Lemma run_action_ok a acc rep c :
  ok acc rep c → fits (match a with Send cmd id => acc ++ [entry_for cmd id] | _ => acc end) →
  ∃ acc' c', run_action a acc c = Some (acc', c') ∧ ok acc' rep c' ∧ (cared_for c → cared_for c') ∧ acc `prefix_of` acc'.
Proof.
  intros Hok Hf. destruct a as [cmd id| |]; cbn [run_action].
  - destruct (send_ok acc rep c cmd id Hok Hf) as (c' & -> & Hok' & Hc). eexists _, _. cbn [mbind option_bind].
    split; [done|]. split; [done|]. split; [done|]. by eexists.
  - destruct (on_auto_flush_ok acc rep c Hok Hf) as (b & c' & -> & Hok' & Hc). eexists _, _. by cbn [mbind option_bind].
  - destruct (send_next_ok acc rep c Hok Hf) as (c' & E & Hok' & Hc). unfold on_writable. rewrite E. eexists _, _. by cbn [mbind option_bind].
Qed.

Lemma run_action_accepted a acc c acc' c' :
  run_action a acc c = Some (acc', c') → acc' = match a with Send cmd id => acc ++ [entry_for cmd id] | _ => acc end.
Proof.
  destruct a; cbn [run_action]; intros E; destruct_or?;
    [destruct (send accepts cmd id c)|destruct (on_auto_flush accepts c) as [[]|]|destruct (on_writable accepts c)];
    cbn [mbind option_bind] in E; congruence.
Qed.

Lemma run_action_prefix a acc c acc' c' : run_action a acc c = Some (acc', c') → acc `prefix_of` acc'.
Proof. intros ->%run_action_accepted. destruct a; [by eexists|done|done]. Qed.

Lemma run_actions_prefix l acc c acc' c' : run_actions l acc c = Some (acc', c') → acc `prefix_of` acc'.
Proof.
  revert acc c. induction l as [|a l IH]; intros acc c E; cbn [run_actions] in E; [by injection E as <- <-|].
  destruct (run_action a acc c) as [[acc1 c1]|] eqn:Ea; [|done]. cbn [mbind option_bind] in E.
  etrans; [by eapply run_action_prefix|by eapply IH].
Qed.
(** ** Runs of the properties without a premise of their own *)

Lemma getAction_lookup_witness :
  let v := [mkAction 0 0; mkAction 100 50] in
  let f := mkFunscript (mkData v []) (ActionMap.Update v) false false false in
  strictly_increasing (Actions (data f)) = true /\
  getAction f (mkAction 100 7) = Some 1%nat /\
  exists v1 b v2,
    Actions (data f) = v1 ++ b :: v2 /\ 1%nat = length v1 /\
    at_ b = at_ (mkAction 100 7).
Proof.
  intros v f. split; [reflexivity|]. split; [reflexivity|].
  destruct (getAction_lookup f (mkAction 100 7)) as [_ Hindexed].
  exact (Hindexed eq_refl eq_refl eq_refl).
Defined.

Lemma RemoveAction_by_value_witness :
  let f := mkFunscript (mkData [mkAction 0 0; mkAction 100 50] [])
                       [] false false false in
  ~ In (mkAction 100 7) (Actions (data f)) /\
  RemoveAction (mkAction 100 7) true f = f.
Proof.
  intros f.
  assert (Hn : ~ In (mkAction 100 7) (Actions (data f)))
    by (simpl; intuition discriminate).
  split; [exact Hn|].
  destruct (RemoveAction_by_value (mkAction 100 7) true f) as [Habsent _].
  exact (Habsent Hn).
Defined.

Lemma RemoveActionsInInterval_store_witness :
  let v := [mkAction 0 0; mkAction 100 50; mkAction 200 100] in
  let f := mkFunscript (mkData v []) [] true false false in
  strictly_increasing (Actions (data f)) = true /\
  strictly_increasing (Actions (data (RemoveActionsInInterval 50 150 f))) = true /\
  Actions (data (RemoveActionsInInterval 150 50 f)) = Actions (data f).
Proof.
  intros v f. split; [reflexivity|].
  destruct (RemoveActionsInInterval_store 50 150 f) as (_ & Hsorted & _).
  destruct (RemoveActionsInInterval_store 150 50 f) as (_ & _ & Hempty).
  split; [apply Hsorted; reflexivity | apply Hempty; lia].
Defined.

########################################

→ Try it
Lines from the top of the data above through the line containing "intros Hok Hf." must be repeated exactly. All other lines stay out.

→ Result
Lemma run_action_ok a acc rep c :
  ok acc rep c → fits (match a with Send cmd id => acc ++ [entry_for cmd id] | _ => acc end) →
  ∃ acc' c', run_action a acc c = Some (acc', c') ∧ ok acc' rep c' ∧ (cared_for c → cared_for c') ∧ acc `prefix_of` acc'.
Proof.
  intros Hok Hf. destruct a as [cmd id| |]; cbn [run_action].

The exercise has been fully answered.